I'm trying to optimize the following code, potentially by rewriting it in Cython: it simply takes a low dimensional but relatively long numpy arrays, looks into of its columns for 0 values, and marks those as -1 in an array. The code is:
import numpy as np
def get_data():
data = np.array([[1,5,1]] * 5000 + [[1,0,5]] * 5000 + [[0,0,0]] * 5000)
return data
def get_cols(K):
cols = np.array([2] * K)
return cols
def test_nonzero(data):
K = len(data)
result = np.array([1] * K)
# Index into columns of data
cols = get_cols(K)
# Mark zero points with -1
idx = np.nonzero(data[np.arange(K), cols] == 0)[0]
result[idx] = -1
import time
t_start = time.time()
data = get_data()
for n in range(5000):
test_nonzero(data)
t_end = time.time()
print (t_end - t_start)
data is the data. cols is the array of columns of data to look for non-zero values (for simplicity, I made it all the same column). The goal is to compute a numpy array, result, which has a 1 value for each row where the column of interest is non-zero, and -1 for the rows where the corresponding columns of interest have a zero.

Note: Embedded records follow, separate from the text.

Lemma round_le (z : Z) x : x <= IZR z -> JS.round x <= IZR z.
Proof.
  intro H. unfold JS.round. apply IZR_le.
  assert (Zfloor (x + / 2) < z + 1)%Z; [|lia].
  apply lt_IZR. rewrite plus_IZR. pose proof (Zfloor_bound (x + / 2)). lra.
Qed.

(** X6: a poll that finds the flight rewrites all four cells from the
    selected record and the time alone; nothing of the previous state
    carries over, and the banner shows the trimmed callsign of the
    record. *)
Theorem poll_found_overwrites
  (now : Z) (outcome : FetchOutcome) (targetFlight : State) (c c' : Cells) :
  pollTarget outcome = Some targetFlight ->
  fetchFlightData now outcome c =
    {| flightData := buildFlightData targetFlight; loading := false;
       error := None; lastUpdate := Some now |} /\
  fetchFlightData now outcome c = fetchFlightData now outcome c' /\
  statusBanner (fetchFlightData now outcome c) =
    BannerSummary (callsignOf targetFlight)
                  (calculateETA (buildFlightData targetFlight))
                  (progressPercent (buildFlightData targetFlight)).
Proof.
  intro H. rewrite !(fetch_found _ _ _ _ H).
  split; [reflexivity|]. split; [reflexivity|].
  unfold statusBanner; simpl.
  destruct (selected_callsign targetFlight (proj2 (pollTarget_kind _ _ H)))
    as [_ [_ ->]].
  reflexivity.
Qed.

Lemma poll_found_overwrites_witness :
  fetchFlightData 7 (Payload (Some [recBBC777; recBG202])) initialCells =
    {| flightData := buildFlightData recBG202; loading := false;
       error := None; lastUpdate := Some 7%Z |}.
Proof.
  apply (poll_found_overwrites 7 (Payload (Some [recBBC777; recBG202])) recBG202
           initialCells initialCells).
  simpl. unfold selectTrackedFlight.
  change [recBBC777; recBG202] with ([recBBC777] ++ recBG202 :: []).
  rewrite (scanStates_first_exact None [recBBC777] recBG202 []).
  - reflexivity.
  - intros s [<- | []]. apply recBBC777_not_exact.
  - apply recBG202_exact.
Defined.

(** X7: a poll that finds no flight, whatever the reason, leaves
    [flightData] and [lastUpdate] as they were, ends the loading state and
    stores a message: the thrown error's own, "Unknown error occurred",
    "Failed to fetch flight data", the no-states text or the no-match
    text. *)
Theorem poll_failed_keeps_flight_data
  (now : Z) (outcome : FetchOutcome) (c : Cells) :
  pollTarget outcome = None ->
  flightData (fetchFlightData now outcome c) = flightData c /\
  lastUpdate (fetchFlightData now outcome c) = lastUpdate c /\
  loading (fetchFlightData now outcome c) = false /\
  error (fetchFlightData now outcome c) = Some (failureMessage outcome).
Proof.
  intro H. rewrite (fetch_not_found _ _ _ H). repeat split.
Qed.

Lemma poll_failed_keeps_flight_data_witness :
  flightData (fetchFlightData 9 (Payload (Some [recGround; recLow])) initialCells)
    = initialFlightData /\
  lastUpdate (fetchFlightData 9 (Payload (Some [recGround; recLow])) initialCells)
    = None /\
  loading (fetchFlightData 9 (Payload (Some [recGround; recLow])) initialCells)
    = false /\
  error (fetchFlightData 9 (Payload (Some [recGround; recLow])) initialCells)
    = Some msgNoMatch.
Proof.
  apply (poll_failed_keeps_flight_data 9 (Payload (Some [recGround; recLow]))
           initialCells).
  simpl. unfold selectTrackedFlight. rewrite scanStates_fallback.
  - simpl. rewrite !excluded_not_fallback
      by (apply recGround_excluded || apply recLow_excluded).
    reflexivity.
  - intros s [<- | [<- | []]]; apply excluded_not_exact;
      [apply recGround_excluded | apply recLow_excluded].
Defined.

Lemma fetch_loading now outcome c : loading (fetchFlightData now outcome c) = false.
Proof.
  destruct (pollTarget outcome) as [t|] eqn:E.
  - rewrite (fetch_found _ _ _ _ E). reflexivity.
  - rewrite (fetch_not_found _ _ _ E). reflexivity.
Qed.

Lemma fetch_isLive now outcome c :
  isLive (flightData c) = true ->
  isLive (flightData (fetchFlightData now outcome c)) = true.
Proof.
  intro H. destruct (pollTarget outcome) as [t|] eqn:E.
  - rewrite (fetch_found _ _ _ _ E). reflexivity.
  - rewrite (fetch_not_found _ _ _ E). exact H.
Qed.

(** X8: once the first poll has returned, whatever its outcome, the
    loading state is over and no later poll brings it back. *)
Theorem loading_ends_with_first_poll
  (polls : list (Z * FetchOutcome)) (c : Cells) :
  polls <> [] -> loading (runPolls polls c) = false.
Proof.
  destruct polls as [|[now outcome] rest]; [congruence|]. intros _. simpl.
  generalize (fetch_loading now outcome c).
  generalize (fetchFlightData now outcome c) as c0.
  induction rest as [|[now' outcome'] rest IH]; intros c0 H; [exact H|].
  simpl. apply IH, fetch_loading.
Qed.

Lemma loading_ends_with_first_poll_witness :
  loading (runPolls [(1%Z, StatusNotOk); (2%Z, Throws OtherValue)] initialCells)
  = false.
Proof.
  apply (loading_ends_with_first_poll
           [(1%Z, StatusNotOk); (2%Z, Throws OtherValue)] initialCells).
  discriminate.
Defined.

(** X9: no poll ever clears [isLive]: once a poll has found the flight,
    the live flag stays set through every later poll, failed ones
    included. *)
Theorem isLive_never_cleared (polls : list (Z * FetchOutcome)) (c : Cells) :
  isLive (flightData c) = true ->
  isLive (flightData (runPolls polls c)) = true.
Proof.
  revert c; induction polls as [|[now outcome] rest IH]; intros c H; [exact H|].
  simpl. apply IH, fetch_isLive, H.
Qed.

Lemma isLive_never_cleared_witness :
  isLive (flightData
    (runPolls [(2%Z, StatusNotOk); (3%Z, Payload (Some [recGround]))]
       (fetchFlightData 1 (Payload (Some [recNorthOfDhaka])) initialCells)))
  = true.
Proof.
  apply (isLive_never_cleared [(2%Z, StatusNotOk); (3%Z, Payload (Some [recGround]))]).
  rewrite (fetch_found 1 _ _ recNorthOfDhaka); [reflexivity|].
  simpl. unfold selectTrackedFlight.
  rewrite scanStates_exact by apply recNorthOfDhaka_exact. reflexivity.
Defined.

(** ** What every state of a run satisfies *)

Lemma truthy_toNumber (v : option R) :
  JS.truthy v = true -> v = Some (JS.toNumber v) /\ JS.toNumber v <> 0.
Proof.
  destruct v as [x|]; simpl; [|discriminate].
  intro H. apply numTruthy_iff in H. auto.
Qed.

Lemma live_poll_north_of_dhaka :
  isLive (flightData
    (runPolls [(0%Z, Payload (Some [recNorthOfDhaka]))] initialCells)) = true.
Proof. exact isLive_reachable. Qed.

Lemma recAt6050_exact : isExact recAt6050 = true.
Proof.
  unfold isExact. replace (exactCallsign (callsignOf recAt6050)) with true by reflexivity.
  rewrite andb_true_r. guard_eval.
Qed.

Lemma poll_recAt6050 :
  runPolls [(0%Z, Payload (Some [recAt6050]))] initialCells =
    {| flightData := buildFlightData recAt6050; loading := false;
       error := None; lastUpdate := Some 0%Z |}.
Proof.
  simpl runPolls. apply fetch_found. simpl. unfold selectTrackedFlight.
  rewrite scanStates_exact by apply recAt6050_exact. reflexivity.
Qed.

(** X10: in every state of every run, [isLive] is set exactly when both
    coordinates are present and not zero, exactly when the map is given a
    plane position, and exactly when a last-update time is recorded. *)
Theorem live_iff_position (polls : list (Z * FetchOutcome)) :
  let c := runPolls polls initialCells in
  (isLive (flightData c) = true <->
   JS.truthy (currentLat (flightData c)) = true /\
   JS.truthy (currentLon (flightData c)) = true) /\
  (isLive (flightData c) = true <-> planePosition (flightData c) <> None) /\
  (isLive (flightData c) = true <-> lastUpdate c <> None).
Proof.
  intro c. unfold planePosition.
  destruct (runPolls_shape polls) as [[Hfd Hlu] | [t [now [Hc [_ [Hfd Hlu]]]]]];
    fold c in Hfd, Hlu; rewrite Hfd, Hlu.
  - simpl. repeat split; intros; try discriminate; try tauto;
      try (destruct H; discriminate).
  - destruct (candidate_has_position t Hc) as [Hla Hlo].
    simpl. rewrite Hla, Hlo. simpl.
    repeat split; intros; try reflexivity; discriminate.
Qed.

(** X11: in every live state of every run the altitude shown is a whole
    number of feet, at least 19685 (6000 m, the threshold of the guard). *)
Theorem live_altitude_at_least_19685 (polls : list (Z * FetchOutcome)) :
  isLive (flightData (runPolls polls initialCells)) = true ->
  isInteger (altitude (flightData (runPolls polls initialCells))) /\
  19685 <= altitude (flightData (runPolls polls initialCells)).
Proof.
  destruct (runPolls_shape polls) as [[Hfd _] | [t [now [Hc [_ [Hfd _]]]]]];
    rewrite Hfd; [discriminate|]. intros _. simpl.
  apply cruiseCandidate_iff in Hc as [_ [_ [_ [alt [Halt Hgt]]]]].
  rewrite Halt. unfold altitudeFeetOf, JS.truthy, JS.toNumber.
  rewrite numTruthy_true by lra.
  split; [apply round_integer|].
  apply (round_ge 19685). lra.
Qed.

(** A live state below the 20,000 feet of the comment of line 147: at
    6050 m the guard lets the record through and the state shows 19849 ft. *)
Lemma live_altitude_at_least_19685_witness :
  isInteger (altitude (flightData
    (runPolls [(0%Z, Payload (Some [recAt6050]))] initialCells))) /\
  19685 <= altitude (flightData
    (runPolls [(0%Z, Payload (Some [recAt6050]))] initialCells)).
Proof.
  apply (live_altitude_at_least_19685 [(0%Z, Payload (Some [recAt6050]))]).
  rewrite poll_recAt6050. reflexivity.
Defined.

Lemma live_altitude_19849 :
  altitude (flightData
    (runPolls [(0%Z, Payload (Some [recAt6050]))] initialCells)) = 19849.
Proof.
  rewrite poll_recAt6050. simpl.
  unfold altitudeFeetOf, JS.truthy, JS.toNumber. js_num.
  apply (round_eq 19849). lra.
Qed.

Lemma recNoGroundFlag_exact : isExact recNoGroundFlag = true.
Proof.
  unfold isExact.
  replace (exactCallsign (callsignOf recNoGroundFlag)) with true by reflexivity.
  rewrite andb_true_r. guard_eval.
Qed.

Lemma poll_recNoGroundFlag :
  runPolls [(0%Z, Payload (Some [recNoGroundFlag]))] initialCells =
    {| flightData := buildFlightData recNoGroundFlag; loading := false;
       error := None; lastUpdate := Some 0%Z |}.
Proof.
  simpl runPolls. apply fetch_found. simpl. unfold selectTrackedFlight.
  rewrite scanStates_exact by apply recNoGroundFlag_exact. reflexivity.
Qed.



(** A live state whose [onGround] is missing: the record had no on-ground
    field, the guard let it through and line 212 stored the field as it
    came. *)
Lemma live_onGround_missing :
  isLive (flightData
    (runPolls [(0%Z, Payload (Some [recNoGroundFlag]))] initialCells)) = true /\
  onGround (flightData
    (runPolls [(0%Z, Payload (Some [recNoGroundFlag]))] initialCells)) = None.
Proof. rewrite poll_recNoGroundFlag. split; reflexivity. Qed.

(** X13: in every live state of every run the region shown is the bucket
    of the current longitude, one of the eight region names; it is never
    "Unknown" and never the initial "Searching...". *)
Theorem live_region_is_bucket (polls : list (Z * FetchOutcome)) :
  isLive (flightData (runPolls polls initialCells)) = true ->
  exists lo,
    currentLon (flightData (runPolls polls initialCells)) = Some lo /\
    currentRegion (flightData (runPolls polls initialCells)) =
      lookupRegion regionThresholds "Bangladesh" lo /\
    In (currentRegion (flightData (runPolls polls initialCells)))
       (map snd regionThresholds ++ ["Bangladesh"]).
Proof.
  destruct (runPolls_shape polls) as [[Hfd _] | [t [now [Hc [_ [Hfd _]]]]]];
    rewrite Hfd; [discriminate|]. intros _.
  destruct (candidate_has_position t Hc) as [Hla Hlo].
  apply truthy_toNumber in Hla as [Ela Hla0]. apply truthy_toNumber in Hlo as [Elo Hlo0].
  exists (JS.toNumber (st_lon t)). simpl.
  split; [exact Elo|].
  rewrite getCurrentRegion_buckets by assumption.
  split; [reflexivity|].
  generalize (JS.toNumber (st_lon t)) as x. intro x. simpl.
  repeat (destruct (JS.ltb x _); [tauto|]). tauto.
Qed.

Lemma live_region_is_bucket_witness :
  exists lo,
    currentLon (flightData
      (runPolls [(0%Z, Payload (Some [recNorthOfDhaka]))] initialCells)) = Some lo /\
    currentRegion (flightData
      (runPolls [(0%Z, Payload (Some [recNorthOfDhaka]))] initialCells)) =
      lookupRegion regionThresholds "Bangladesh" lo /\
    In (currentRegion (flightData
          (runPolls [(0%Z, Payload (Some [recNorthOfDhaka]))] initialCells)))
       (map snd regionThresholds ++ ["Bangladesh"]).
Proof.
  apply (live_region_is_bucket [(0%Z, Payload (Some [recNorthOfDhaka]))]).
  exact live_poll_north_of_dhaka.
Defined.

(** ** The banner *)

(** X15: after a poll the banner never shows the spinner.  When the poll
    found no flight and left a message that is not empty, the banner is
    the warning made of that message and the suffix; when the message is
    empty (an error thrown with an empty message) the banner shows the
    summary of the old flight data as if the poll had succeeded. *)
Theorem statusBanner_after_failed_poll
  (now : Z) (outcome : FetchOutcome) (c : Cells) :
  pollTarget outcome = None ->
  statusBanner (fetchFlightData now outcome c) <> BannerSearching /\
  (failureMessage outcome <> "" ->
   statusBanner (fetchFlightData now outcome c) =
     BannerWarning (String.append (failureMessage outcome)
                                  " - Using simulated data for demonstration")) /\
  (failureMessage outcome = "" ->
   statusBanner (fetchFlightData now outcome c) =
     BannerSummary (bannerCallsign (flightData c))
                   (calculateETA (flightData c))
                   (progressPercent (flightData c))).
Proof.
  intro H. rewrite (fetch_not_found _ _ _ H).
  unfold statusBanner; simpl.
  destruct (failureMessage outcome) as [|a m]; simpl.
  - split; [discriminate|]. split; [intro Habs; congruence | reflexivity].
  - split; [discriminate|]. split; [reflexivity | discriminate].
Qed.

Lemma statusBanner_after_failed_poll_witness :
  statusBanner (fetchFlightData 0 StatusNotOk initialCells) =
    BannerWarning "Failed to fetch flight data - Using simulated data for demonstration"
  /\
  statusBanner (fetchFlightData 0 (Throws (ErrorObject "")) initialCells) =
    BannerSummary "Biman Bangladesh" {| hours := 0; minutes := 0 |}
                  (progressPercent initialFlightData).
Proof.
  split.
  - apply (statusBanner_after_failed_poll 0 StatusNotOk initialCells).
    + reflexivity.
    + discriminate.
  - reflexivity.
Defined.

Running this function 5000 times on a not-so-large array of 15,000 rows by 3 columns takes about 20 seconds. Is there a way this can be sped up? It appears that most of the work goes into finding the nonzero elements and retrieving them with indices (the call to nonzero and subsequent use of its index.) Can this be optimized or is this the best that can be done?
How could a Cython implementation gain speed on this?